Что произошло?
Нет, ничего особенного. «Разыскивается опасный преступник», — объявляется в новостях. Вот фотография, вот фамилия, имя, отчество… Задремавший было человек вскакивает с кровати, чтобы прыгнуть вплотную к телевизору. Фотография — его. Фамилия — его. Диктор так прямо и сказал: «Опасный преступник Х»., и телефон назвал, по которому все желающие могут сообщить что-нибудь органам охраны правопорядка. Мелькает бегущая строка с телефонным номером — для тех, кто запоминает глазом. И все. Конец новостей.
Антон также сбрасывает ноги с тахты, чтобы посмотреть квадратными глазами в телевизор:
— Чего это он? — глупо спрашивает мальчик.
— Ты спи, спи, чего вскочил, — реплика отца звучит не намного умнее.
— Я не сплю, я же читаю.
Отец отворачивается от экрана: реклама никого не интересует. Смотрит в окно — там быстро темнеет, туча охватывает мир, — затем на часы: почти одиннадцать вечера. Или ночи?
— Надо спать, — строго говорит он. — Быстро под одеяло.
— Ну, папа, — говорит сын.
— Все, — говорит отец. — Спорить не будем.
В самом деле, спорить не о чем. Летний вечер в Петербурге — предательская пора. До полуночи светло, как днем, и ни за что не хочется под одеяло, и если с разумом еще можно договориться, то душа сопротивляется отчаянно, требуя неопровержимых доказательств окончания очередного дня.
Впрочем, сегодня белая ночь спряталась, испугавшись грозы. Поэтому Антон укладывается без капризов. Он вообще не капризный ребенок, очень спокойный, правильный, хотя и с большим самомнением.
Отец выключает свет и предупреждает:
— Схожу позвоню в Питер. Ты не бойся, я быстро.
— А почему по телевизору такое сказали? — спрашивает ребенок. — Они пошутили? — голос его вялый, ночной.
Отец ничего не может ответить. Отец и сам бы не прочь получить объяснения, вот почему он покидает времянку, через огород попадает к калитке, затем на пустынную поселковую улицу, выходит на шоссе, идет к почте. Возле почты — междугородный телефон-автомат.
Сейчас узнаем, думает Х., что это за шутки, что это за «новости». Разыскивается опасный преступник. Пусть себе разыскивается, а нормальные люди здесь совершенно ни при чем…

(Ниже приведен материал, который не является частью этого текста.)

(* ===== verification/SignalSafe.v ===== *)
(** * What signalling guarantees (go/webrtc)

    Theorems about Signal.v for all interleavings: what a connection is sent, who is in
    a place, and what is asked of the platform. *)

From Stdlib Require Import Ascii String.
From S2P Require Import Prelude Text ConnState Evidence Threads Hub Signal.

Ltac sig_threads :=
  unfold SignalingHandler, readPump, sig_ends, writePump, call_trigger, sig_pumps, go_trigger, activate, enqueueSignal,
    closeDone, new_peer, bootstrap_id, sig_uuid, sig_clock in *.

(** ** What is sent *)

Section Queues.
Context `{GS : !GoStrings, GU : !GoUuid} {M : Type}.
Implicit Types (w : exchange M) (msg : SignalMessage M) (p q : PeerConn M) (k j : nat) (info : peerInfo).

(** What connection [j] had put in a queue. *)
Definition from j (l : list (option nat * SignalMessage M)) : list (SignalMessage M) :=
  omap (λ x, if decide (x.1 = Some j) then Some x.2 else None) l.
#[local] Arguments from : simpl never.

(** What the platform itself says to one in a role. *)
Definition says (r : role) msg : Prop :=
  sig_Payload msg = None
  ∧ (sig_Type msg = "bye" ∨ sig_Type msg = match r with RoleAgent => "client-ready" | RoleClient => "session-preempted" end).

(** The two ends of one session. *)
Definition facing info info' : Prop :=
  pi_session info' = pi_session info ∧ pi_robot info' = pi_robot info ∧ pi_role info' = other_role (pi_role info).
(* ===== verification/SignalMeet.v ===== *)
(** * Coming together (go/webrtc)

    What a request for signalling leads to, when nothing interferes, in any state that
    can be reached: on every branch of the handler, and for the messages of two
    connections that face each other. *)

From Stdlib Require Import Ascii String.
From S2P Require Import Prelude Text ConnState Evidence Threads Hub Signal SignalSafe.

Section Meet.
Context `{GS : !GoStrings, GU : !GoUuid} {M : Type}.
Implicit Types (w : exchange M) (msg : SignalMessage M) (p q : PeerConn M) (k j : nat) (info : peerInfo).

(** ** Who may signal *)

(** The robot's own key, or the consent of the platform. *)
Definition may_signal (rq : signal_request) (robot : string) (r : role) : Prop :=
  robot = trim (sr_robot rq) ∧ robot ≠ "" ∧ uuid_Parse robot = true
  ∧ match r with
    | RoleAgent => trim (sr_role rq) = "agent"
        ∧ ∃ key, key ≠ "" ∧ (key = trim (sr_header rq) ∨ trim (sr_header rq) = "" ∧ key = trim (sr_query rq))
                 ∧ sr_verify rq robot key = Ok true
    | RoleClient => trim (sr_role rq) = "client" ∧ sr_authorize rq robot = Ok tt
    end.
(** candidate_server_reflexive.rs, candidate_peer_reflexive.rs and
    candidate_relay.rs build the same candidate but for its type. *)
Definition new_candidate_reflexive (ty : CandidateType) (b : CandidateBaseConfig) (rel : string) (relp : Z)
    : result IceError CandidateBase :=
  match parse_ip (cfg_address b) with
  | None => Err ErrAddressParseFailed
  | Some ip =>
      t ← determine_network_type (cfg_network b) ip;
      let id := if is_empty (candidate_id b) then generate_cand_id else candidate_id b in
      Ok {| cand_id := id; network_type_byte := network_type_u8 t; candidate_type := ty;
            component := cfg_component b; address := cfg_address b; port := cfg_port b;
            related_address := Some {| rel_address := rel; rel_port := relp |};
            tcp_type := TcpUnspecified; resolved_addr := create_addr ip (cfg_port b);
            last_sent := 0; last_received := 0; foundation_override := cfg_foundation b;
            priority_override := cfg_priority b; network := "" |}
  end.

Definition new_candidate_server_reflexive : CandidateBaseConfig → string → Z → result IceError CandidateBase :=
  new_candidate_reflexive CtServerReflexive.
Definition new_candidate_peer_reflexive : CandidateBaseConfig → string → Z → result IceError CandidateBase :=
  new_candidate_reflexive CtPeerReflexive.
Definition new_candidate_relay : CandidateBaseConfig → string → Z → result IceError CandidateBase :=
  new_candidate_reflexive CtRelay.

Definition parse_or {A} (o : option A) : result IceError A :=
  match o with Some a => Ok a | None => Err ParseInt end.

(** The attributes after the candidate's type: the related address and port
    and the TCP type. *)
Definition unmarshal_extension (split2 : list string) : result IceError (string * Z * TcpType) :=
  match split2 with
  | [] => Ok ("", 0, TcpUnspecified)
  | key :: rest =>
      if bool_decide (key = "raddr") then
        match rest with
        | addr :: _ :: p :: _ => relp ← parse_or (parse_u16 p); Ok (addr, relp, TcpUnspecified)
        | _ => Err (Other "ErrParseRelatedAddr: incorrect length")
        end
      else if bool_decide (key = "tcptype") then
        match rest with
        | t :: _ => Ok ("", 0, tcp_type_from t)
        | [] => Err (Other "ErrParseType: incorrect length")
        end
      else Ok ("", 0, TcpUnspecified)
  end.

Definition unmarshal_candidate (raw : string) : result IceError CandidateBase :=
  match split_whitespace raw with
  | foundation :: component :: network :: priority :: address :: port :: _ :: typ :: split2 =>
      component ← parse_or (parse_u16 component);
      priority ← parse_or (parse_u32 priority);
      port ← parse_or (parse_u16 port);
      '(rel_addr, rel_port, tcp_type) ← unmarshal_extension split2;
      let base_config :=
        {| candidate_id := ""; cfg_network := network; cfg_address := address; cfg_port := port;
           cfg_component := component; cfg_priority := priority; cfg_foundation := foundation |} in
      if bool_decide (typ = "host") then new_candidate_host base_config tcp_type
      else if bool_decide (typ = "srflx") then new_candidate_server_reflexive base_config rel_addr rel_port
      else if bool_decide (typ = "prflx") then new_candidate_peer_reflexive base_config rel_addr rel_port
      else if bool_decide (typ = "relay") then new_candidate_relay base_config rel_addr rel_port
      else Err (Other ("ErrUnknownCandidateType (" +:+ typ +:+ ")"))
  | split =>
      Err (Other ("ErrAttributeTooShortIceCandidate (" +:+ decimal (zlen split) +:+ ")"))
  end.
Definition scheme_from (raw : string) : SchemeType :=
  if bool_decide (raw = "stun") then SchemeStun
  else if bool_decide (raw = "stuns") then SchemeStuns
  else if bool_decide (raw = "turn") then SchemeTurn
  else if bool_decide (raw = "turns") then SchemeTurns
  else SchemeUnknown.
Definition scheme_str (s : SchemeType) : string :=
  match s with
  | SchemeStun => "stun" | SchemeStuns => "stuns" | SchemeTurn => "turn" | SchemeTurns => "turns"
  | SchemeUnknown => "unknown"
  end.

Inductive ProtoType : Type := ProtoUdp | ProtoTcp | ProtoUnknown.

#[export] Instance ProtoType_eq_dec : EqDecision ProtoType.
Proof. solve_decision. Defined.

Definition proto_from (raw : string) : ProtoType :=
  if bool_decide (raw = "udp") then ProtoUdp
  else if bool_decide (raw = "tcp") then ProtoTcp
  else ProtoUnknown.
Definition proto_str (p : ProtoType) : string :=
  match p with ProtoUdp => "udp" | ProtoTcp => "tcp" | ProtoUnknown => "unknown" end.

Record Url : Type := {
  scheme : SchemeType;
  url_host : string;
  url_port : Z;
  url_username : string;
  url_password : string;
  proto : ProtoType;
}.

#[export] Instance Url_eq_dec : EqDecision Url.
Proof. solve_decision. Defined.

Definition url_display (u : Url) : string :=
  let host := if contains "::" (url_host u) then "[" +:+ url_host u +:+ "]" else url_host u in
  if bool_decide (scheme u = SchemeTurn) || bool_decide (scheme u = SchemeTurns) then
    scheme_str (scheme u) +:+ ":" +:+ host +:+ ":" +:+ decimal (url_port u) +:+ "?transport=" +:+ proto_str (proto u)
  else scheme_str (scheme u) +:+ ":" +:+ host +:+ ":" +:+ decimal (url_port u).
(** * BA14 tools: the GPA calculator and the flashcard study session

    A shallow embedding of the business logic of [src/GPACalculator.tsx]
    (the [gpa] and [targetGPAAnalysis] memos, the credit figures and the
    course handlers) and of the flashcard component (the [StudyMode]
    handlers, [createDeck], [addCard], [updateDeck], [deleteDeck],
    [importCSV] and the file name of [exportPDF]), followed by the properties
    the specification states about them and by further properties of the
    same code.

    JavaScript numbers are binary64 floats: they are modelled by Rocq's
    primitive floats, whose operations are the IEEE 754 ones JavaScript uses
    (round to nearest, ties to even).  Text that is trimmed, split or matched
    is a list of UTF-16 code units.  React state is passed explicitly: a
    handler is a function from the state its closure captured to the state
    the next render sees; the [onload] callback of a file read runs later, on
    the state captured when the file was chosen. *)

From Stdlib Require Import ZArith Lia Floats Ascii.
From stdpp Require Import base option list strings gmap pretty.

Set Warnings "-inexact-float".

(** ** JavaScript values *)

Module JS.

(** The operators [>], [>=], [<], [<=] on numbers.  Every comparison with
    [NaN] is [false]. *)
Definition gt (x y : float) : bool := (y <? x)%float.
Definition ge (x y : float) : bool := (y <=? x)%float.
Definition lt (x y : float) : bool := (x <? y)%float.
Definition le (x y : float) : bool := (x <=? y)%float.

Definition NaN : float := nan.
Definition isNaN (x : float) : bool := is_nan x.

(** [ToNumber] of the result of a property lookup on a
    [Record<string, number>]: a missing key reads [undefined], which
    arithmetic turns into [NaN]. *)
Definition toNumber (v : option float) : float := default NaN v.

(** A string is truthy when it is not empty. *)
Definition truthy (s : string) : bool := negb (bool_decide (s = "")).

(** A JavaScript string is a sequence of UTF-16 code units.  Where the
    program looks into a string (it trims, splits or matches it), the string
    is modelled code unit by code unit: a [text] is the list of its code
    units, each a number below 65536 (none of the functions below needs the
    bound).  Where a string is only stored, compared and tested for being
    empty (ids, grade keys, course names, the target input), it is a
    [string]. *)
Abbreviation text := (list N) (only parsing).

(** The code units of an ASCII or Latin-1 literal. *)
Definition units (s : string) : text :=
  N_of_ascii <$> String.list_ascii_of_string s.

(** A text is truthy when it is not empty. *)
Definition truthyText (s : text) : bool := negb (bool_decide (s = [])).

(** [v || ''] for a destructured array element [v : string | undefined]. *)
Definition orEmpty (v : option text) : text := default [] v.
(** ** The pre-check and the whole attempt *)

(** X12. [addErrorsAndWarningsToRefactoringResult] never turns a failure
    into a success: the flag stays true only if it was true and every
    parse result is ok.  It appends the errors of the failed parse results
    and the warnings of all of them, in order, leaves the file lists
    alone, and two calls in a row amount to one call on both lists. *)
Theorem addErrorsAndWarnings_accumulates (r : refactoringResult)
    (prs prs' : list parseResult) :
  let r' := addErrorsAndWarningsToRefactoringResult r prs in
  success r' = success r && forallb ok prs
  ∧ errors r' = errors r ++ parseErrors prs
  ∧ result_warnings r' = result_warnings r ++ parseWarnings prs
  ∧ specsChanged r' = specsChanged r
  ∧ conceptsChanged r' = conceptsChanged r
  ∧ runnerFilesChanged r' = runnerFilesChanged r
  ∧ addErrorsAndWarningsToRefactoringResult r' prs'
    = addErrorsAndWarningsToRefactoringResult r (prs ++ prs').
Proof.
  intros r'. subst r'. rewrite addErrorsAndWarnings_spec. simpl.
  repeat split. rewrite <- addErrorsAndWarnings_spec.
  unfold addErrorsAndWarningsToRefactoringResult. by rewrite foldl_app.
Qed.

Section Agent.

Context (w : World).

Lemma createSteps_all (tokens : list string) (steps acc : list step) :
  Forall2 (λ token st, createStepUsingLookup w token = inr st) tokens steps →
  createSteps w tokens acc = inr (acc ++ steps).
Proof.
  intros Hall. revert acc.
  induction Hall as [|token st tokens steps Hst _ IH]; intros acc; simpl.
  - by rewrite app_nil_r.
  - rewrite Hst, IH, <- app_assoc. done.
Qed.

Lemma createSteps_first_error (pre post : list string) (token : string)
    (steps acc : list step) (err : Go.error) :
  Forall2 (λ token st, createStepUsingLookup w token = inr st) pre steps →
  createStepUsingLookup w token = inl err →
  createSteps w (pre ++ token :: post) acc = inl err.
Proof.
  intros Hall Herr. revert acc.
  induction Hall as [|t st pre steps Hst _ IH]; intros acc; simpl.
  - by rewrite Herr.
  - by rewrite Hst, IH.
Qed.

End Agent.

(** X13. [getRefactorAgent] makes one call to the tokenizer, on the text
    "* old\n*new", and touches nothing else.  An error of the tokenizer,
    or the first error met while building the steps, is handed back.  When
    every token gives a step, the agent takes the first step as the old
    one and the second as the new one, ignoring any further step; with
    fewer than two steps the function panics on the index. *)
Theorem getRefactorAgent_outcomes (w : World)
    (oldStepText newStepText : string) (s : state) :
  let text := "* " +:+ oldStepText +:+ newline +:+ "*" +:+ newStepText in
  let run := getRefactorAgent w oldStepText newStepText s in
  run.1 = mkState (trace s ++ [EvGenerateTokens text]) (specHeap s)
            (conceptsMap s) (mainResult s)
  ∧ (∀ err, generateTokens w text = inl err → run.2 = Some (inl err))
  ∧ (∀ tokens steps,
       generateTokens w text = inr tokens →
       Forall2 (λ token st, createStepUsingLookup w token = inr st)
         tokens steps →
       run.2 = match steps with
               | step0 :: step1 :: _ => Some (inr (mkAgent step0 step1 false))
               | _ => None
               end)
  ∧ (∀ pre token post steps err,
       generateTokens w text = inr (pre ++ token :: post) →
       Forall2 (λ token st, createStepUsingLookup w token = inr st)
         pre steps →
       createStepUsingLookup w token = inl err →
       run.2 = Some (inl err)).
Proof.
  intros text run. subst run. unfold getRefactorAgent. fold text.
  rewrite run_bind. simpl.
  destruct (generateTokens w text) as [err|tokens]; simpl.
  { split; [done|]. split; [by intros ? ?; simplify_eq|]. split; done. }
  split.
  - destruct (createSteps w tokens []) as [err|steps]; [done|].
    rewrite run_bind. destruct (index steps 0) as [step0|]; [|done]. simpl.
    rewrite run_bind. by destruct (index steps 1).
  - split; [done|]. split.
    + intros tokens' steps ? Hall. simplify_eq.
      rewrite (createSteps_all w tokens' steps [] Hall). simpl.
      rewrite run_bind.
      destruct steps as [|step0 [|step1 rest]]; [done|done|].
      change (index (step0 :: step1 :: rest) 0)
        with (index (step0 :: step1 :: rest) (Z.of_nat 0)).
      rewrite index_lookup. simpl. rewrite run_bind.
      change (index (step0 :: step1 :: rest) 1)
        with (index (step0 :: step1 :: rest) (Z.of_nat 1)).
      by rewrite index_lookup.
    + intros pre token post steps err ? Hall Herr. simplify_eq.
      by rewrite (createSteps_first_error w pre post token steps [] err).
Qed.

(** The sample parser gives two steps: the agent holds them in order. *)
Lemma getRefactorAgent_outcomes_witness :
  (getRefactorAgent SampleRun.stepUnknown "transfer <from> to <to>"
     "transfer <to> from <from>" Sample.start).2
  = Some (inr (mkAgent Sample.oldTransfer Sample.newTransfer false)).
Proof.
  refine (proj1 (proj2 (proj2 (getRefactorAgent_outcomes SampleRun.stepUnknown
                                 "transfer <from> to <to>"
                                 "transfer <to> from <from>" Sample.start)))
            ["old"; "new"] [Sample.oldTransfer; Sample.newTransfer]
            eq_refl _).
  repeat constructor.
Defined.

Section Attempt.

Context (w : World).

Lemma parseErrors_nonempty (prs : list parseResult) :
  forallb ok prs = false → parseErrors prs ≠ [].
Proof.
  intros (pr & Hin & Hpr)%forallb_ok_false Hnil. unfold parseErrors in Hnil.
  apply fmap_nil_inv in Hnil.
  assert (pr ∈ filter (λ pr, ok pr = false) prs) as Hfiltered
    by (by apply list_elem_of_filter).
  rewrite Hnil in Hfiltered. by apply elem_of_nil in Hfiltered.
Qed.

(** what [performRefactoringOn] can hand back *)
Lemma performRefactoringOn_result agent specs s r :
  (performRefactoringOn w agent specs s).2 = Some r →
  ∃ sf cf,
    (∃ err, r = mkResult false sf cf [] [err] [])
    ∨ (∃ files, r = mkResult true sf cf files [] []).
Proof.
  intros Hres.
  destruct (performRefactoringOn w agent specs s) as [s' res] eqn:Hrun.
  simpl in Hres. subst res.
  destruct (rephraseInSpecsAndConcepts w agent specs s)
    as [s1 [[[sr cr] agent']|]] eqn:Hrephrase.
  - destruct (writeToConceptAndSpecFiles w specs sr cr s1)
      as [s2 [[sf cf]|]] eqn:Hwrite.
    + destruct (performRefactoringOn_run w _ _ _ _ _ _ _ _ _ _ _ _
                  Hrephrase Hwrite Hrun) as (writes & Hrunner & _ & _).
      exists sf, cf. inversion Hrunner; subst; eauto.
    + unfold performRefactoringOn in Hrun.
      rewrite run_bind, Hrephrase in Hrun. rewrite run_bind, Hwrite in Hrun.
      by simplify_eq.
  - unfold performRefactoringOn in Hrun.
    rewrite run_bind, Hrephrase in Hrun. by simplify_eq.
Qed.

(** the ways [performRephraseRefactoring] comes to a result *)
Lemma performRephraseRefactoring_cases oldStepText newStepText s r :
  (performRephraseRefactoring w oldStepText newStepText s).2 = Some r →
  (newStepText = oldStepText
   ∧ r = rephraseFailure ["Same old step name and new step name."])
  ∨ (newStepText ≠ oldStepText
     ∧ ∃ err,
         (getRefactorAgent w oldStepText newStepText s).2 = Some (inl err)
         ∧ r = rephraseFailure [err])
  ∨ (newStepText ≠ oldStepText
     ∧ ∃ agent,
         (getRefactorAgent w oldStepText newStepText s).2 = Some (inr agent)
         ∧ ((∃ err, GetProjectRoot w = inl err ∧ r = rephraseFailure [err])
            ∨ ∃ root,
                GetProjectRoot w = inr root
                ∧ ((forallb ok (collected w root) = false
                    ∧ r = mkResult false [] [] []
                            (parseErrors (collected w root))
                            (parseWarnings (collected w root)))
                   ∨ (forallb ok (collected w root) = true
                      ∧ ∃ specs s0 r',
                          (performRefactoringOn w agent specs s0).2 = Some r'
                          ∧ r = appendToWarnings
                                  (parseWarnings (collected w root)) r')))).
Proof.
  intros Hres. unfold performRephraseRefactoring in Hres.
  case_bool_decide as Hsame.
  { left. rewrite ?run_ret in Hres. simpl in Hres. by simplify_eq. }
  right. rewrite run_bind in Hres.
  destruct (getRefactorAgent w oldStepText newStepText s)
    as [s1 [[err|agent]|]]; [| |done].
  { left. split; [done|]. exists err. rewrite ?run_ret in Hres. simpl in Hres.
    by simplify_eq. }
  right. split; [done|]. exists agent. split; [done|].
  rewrite run_bind in Hres. simpl in Hres.
  destruct (GetProjectRoot w) as [err|root].
  { left. exists err. rewrite ?run_ret in Hres. simpl in Hres.
    by simplify_eq. }
  right. exists root. split; [done|].
  rewrite run_bind in Hres. simpl in Hres. unfold collected.
  destruct (findSpecs w root) as [found specParseResults]. simpl.
  rewrite run_bind in Hres.
  destruct (allocSpecs found [] _) as [s3 [specs|]]; [|done].
  rewrite !addErrorsAndWarnings_spec in Hres. simpl in Hres.
  destruct (forallb ok specParseResults) eqn:Hspecsok; simpl in Hres.
  - rewrite run_bind in Hres. simpl in Hres.
    destruct (createConceptsDictionary w) as [conceptDictionary parseResult].
    simpl. rewrite run_bind in Hres. simpl in Hres.
    rewrite appendWarnings_spec in Hres.
    rewrite forallb_app, Hspecsok, parseErrors_app, parseWarnings_app,
      parseWarnings_one.
    simpl. rewrite andb_true_r.
    destruct (ok parseResult) eqn:Hok; simpl in Hres.
    + right. split; [done|]. rewrite run_bind in Hres.
      match type of Hres with
      | context [performRefactoringOn w agent specs ?s0] =>
          destruct (performRefactoringOn w agent specs s0)
            as [s5 [r'|]] eqn:Hrun; [|done];
          pose proof (performRefactoringOn_history w _ _ _ _ _ Hrun)
            as (h & Hmain & Hshape);
          exists specs, s0, r'; rewrite Hrun
      end.
      split; [done|].
      assert (∃ h0, mainResult s5 = h0 ++ [r']) as [h0 Hlast].
      { inversion Hshape; subst; rewrite Hmain.
        - eexists (_ ++ [_]). by rewrite <- app_assoc.
        - eexists (_ ++ [_; _]). by rewrite <- app_assoc. }
      rewrite (run_update_read _ _ _ _ Hlast) in Hres. simpl in Hres.
      by simplify_eq.
    + left. split; [done|]. rewrite ?run_ret in Hres. simpl in Hres.
      simplify_eq. by rewrite parseErrors_failed.
  - left. split; [done|]. rewrite ?run_ret in Hres. simpl in Hres.
    by simplify_eq.
Qed.

End Attempt.

(** X14. Whatever [performRephraseRefactoring] hands back, the success
    flag is true exactly when the result holds no error, and a result that
    is not a success lists no runner file. *)
Theorem performRephraseRefactoring_success_iff_no_error (w : World)
    (oldStepText newStepText : string) (s : state) (r : refactoringResult) :
  (performRephraseRefactoring w oldStepText newStepText s).2 = Some r →
  (success r = true ↔ errors r = [])
  ∧ (success r = false → runnerFilesChanged r = []).
Proof.
  intros Hres.
  destruct (performRephraseRefactoring_cases w _ _ _ _ Hres)
    as [[_ ->]|[(_ & err & _ & ->)
       |(_ & agent & _ & [(err & _ & ->)
          |(root & _ & [[Hfail ->]|(_ & specs & s0 & r' & Hr' & ->)])])]];
    try done.
  - simpl. split; [|done]. split; [done|]. intros Hnil.
    by destruct (parseErrors_nonempty _ Hfail).
  - destruct (performRefactoringOn_result w _ _ _ _ Hr')
      as (sf & cf & [[err ->]|[files ->]]); done.
Qed.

Хотя, что продавщица сможет ему объяснить? — продолжает думать Х. Шутка или не шутка? Откуда она может знать? Ну, вдруг что-нибудь скажет, хоть что-нибудь…
Человек по фамилии Х. так и называл эту женщину: продавщица. Мысленно, конечно. Вслух, при встречах, он называл ее «моя маленькая» или, например, «заяц». Или же просто по имени — у нее было стандартное русскоязычное имя, — образуя различные уменьшительно-ласкательные формы. За последние полгода подобные встречи особенно участились, складываясь в нормальные отношения двух издерганных жизнью людей. Тем более, отношениям ничего не мешало. Тридцатипятилетний Х. и его возлюбленная «продавщица» жили рядом, на одной лестничной площадке, он — справа от лестницы, она — слева. Оба одиноки, так что никаких вам аморальных историй.